ASCC3/ASCC2-TRIP4 (hRQT complex) is required for RQC. (A) The indicated KD cells were transfected with V5-GFP-K(AAA)24-FLAG-HIS3 reporter, and proteins were analyzed by western blotting with anti-V5 antibody. NeoR, expressed from an independent promoter on the reporter plasmid, was used as a control for transfection efficiency. Cropped blots are displayed; full uncropped blots are available in Supplemental Fig. S4. Blots shown are representative of three independent experiments. (B–D) FLAG or HA-tagged ASCC3, ASCC2 and TRIP4 were transfected to KD control or ASCC1 KD cells, and total lysates (input) were immunoprecipitated with anti-FLAG antibody beads. FLAG-tagged proteins were eluted with FLAG peptides (elution). Both input and elution fractions were analyzed by western blotting with antibodies against FLAG and HA. HA-ASCC3, highlighted by the red dashed line, is shown with a longer exposure (HA enhanced).
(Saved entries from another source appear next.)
Lemma stored_unchanged bs i b' :
  hash_index (Z.of_nat i) = false -> stored_hash (<[i := b']> bs) = stored_hash bs.
Proof.
  unfold hash_index, HASH_OFF, stored_hash. intros Hh. do 1 f_equal.
  destruct (decide (i < 14)%nat).
  - by rewrite drop_insert_lt by lia.
  - rewrite drop_insert_ge by lia. by rewrite take_insert_ge by lia.
Qed.

Lemma stored_changed bs i b b' :
  bytes bs -> bs !! i = Some b -> u8 b' -> b <> b' -> hash_index (Z.of_nat i) = true ->
  stored_hash (<[i := b']> bs) <> stored_hash bs.
Proof.
  unfold hash_index, HASH_OFF, stored_hash. intros Hbs Hi Hb' Hne Hh He.
  apply le_val_inj in He.
  - apply Hne. assert (Hlt : (i < length bs)%nat) by (by eapply lookup_lt_Some).
    assert (Hl : take 8 (drop 14 (<[i:=b']> bs)) !! (i - 14)%nat = Some b').
    { rewrite lookup_take_lt, lookup_drop by lia. replace (14 + (i - 14))%nat with i by lia.
      by apply list_lookup_insert_eq. }
    rewrite He, lookup_take_lt, lookup_drop in Hl by lia.
    replace (14 + (i - 14))%nat with i in Hl by lia. congruence.
  - apply Forall_take, Forall_drop, Forall_insert; done.
  - by apply Forall_take, Forall_drop.
  - by rewrite !length_take, !length_drop, length_insert.
Qed.

Lemma corrupt_eq bs i b b' s0 :
  bytes bs -> is_ok (import_checkpoint bs s0) = true ->
  bs !! i = Some b -> u8 b' -> b <> b' ->
  is_ok (import_checkpoint (<[i := b']> bs) s0) = false.
Proof.
  intros Hbs Hok Hi Hb' Hne. apply not_true_is_false. intros Hok'.
  apply import_ok_hash in Hok as [Hh _]. apply import_ok_hash in Hok' as [Hh' _].
  destruct (hash_index (Z.of_nat i)) eqn:Hx.
  - apply (stored_changed bs i b b'); try done.
    rewrite Hh', Hh. symmetry. apply hash_masked; [by eapply lookup_lt_Some|done].
  - apply (hash_changed bs i b b'); try done. rewrite <- Hh, <- Hh'. by rewrite stored_unchanged.
Qed.

(** ** What an accepted blob satisfies *)

(** What a decoder promises on any input: what it accepts is in range, and it
    leaves bytes. *)
Class Sound {A : Type} (take : decoder A) (valid : A -> Prop) : Prop :=
  sound : forall rest a rest', bytes rest -> take rest = Ok (a, rest') -> valid a /\ bytes rest'.

Lemma bind_Ok {A B} (tk : decoder A) (valid : A -> Prop) (f : A * list Z -> result VtError B) rest b :
  Sound tk valid -> bytes rest -> (tk rest ≫= f) = Ok b ->
  exists a rest', valid a /\ bytes rest' /\ f (a, rest') = Ok b.
Proof.
  intros Hs Hb H. apply result_bind_Ok in H as ([a rest'] & Ht & Hf).
  destruct (Hs _ _ _ Hb Ht). eauto.
Qed.

(** Peel one decoder off an accepted blob. *)
Tactic Notation "peel" hyp(H) "as" ident(a) ident(r) ident(Ha) ident(Hr) :=
  let Hn := fresh in
  eapply bind_Ok in H; [|first [exact _ | fail 2]|eassumption];
  destruct H as (a & r & Ha & Hr & Hn); cbn beta iota in Hn; rename Hn into H.

Lemma take_le_sound n : Sound (take_le n) (fun v => 0 <= v < 256 ^ Z.of_nat n).
Proof.
  intros rest v rest' Hb. unfold take_le. case_if; [done|]. intros [= <- <-].
  split; [|by apply Forall_drop].
  pose proof (le_val_bound (take n rest) (Forall_take _ _ _ Hb)) as H.
  rewrite length_take in H. replace (n `min` length rest)%nat with n in H; [done|].
  unfold len in *. lia.
Qed.

#[export] Instance take_u16_sound : Sound take_u16 u16.
Proof. intros rest v rest' Hb [H ?]%take_le_sound; [|done]. cbn in H. split; [num|done]. Qed.
#[export] Instance take_u32_sound : Sound take_u32 u32.
Proof. intros rest v rest' Hb [H ?]%take_le_sound; [|done]. cbn in H. split; [num|done]. Qed.

#[export] Instance take_u8_sound : Sound take_u8 u8.
Proof.
  intros [|b rest] v rest' Hb; [done|]. intros [= <- <-]. by apply Forall_cons in Hb.
Qed.

#[export] Instance take_bool_sound : Sound take_bool (fun _ => True).
Proof. intros rest v rest' Hb H. unfold take_bool in H. peel H as b r Hv Hr. by simplify_eq. Qed.

#[export] Instance take_color_sound : Sound take_color color_ok.
Proof.
  intros rest v rest' Hb H. unfold take_color in H. peel H as tag r1 Ht Hr1.
  case_if_in H; [by simplify_eq| | |done].
  - peel H as i r2 Hi Hr2. by simplify_eq.
  - peel H as r r2 H1 Hr2. peel H as g r3 H2 Hr3. peel H as b r4 H3 Hr4. by simplify_eq.
Qed.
Cropped blots are displayed; full uncropped blots are available in Supplemental Fig. S5. Blots shown are representative of three independent experiments. (E) Correspondence table of RQT factors in yeast and mammals, along with their functions. (F) Proposed model of the hRQT complex, which recognizes ubiquitinated ribosomes and dissociates ribosome into subunits.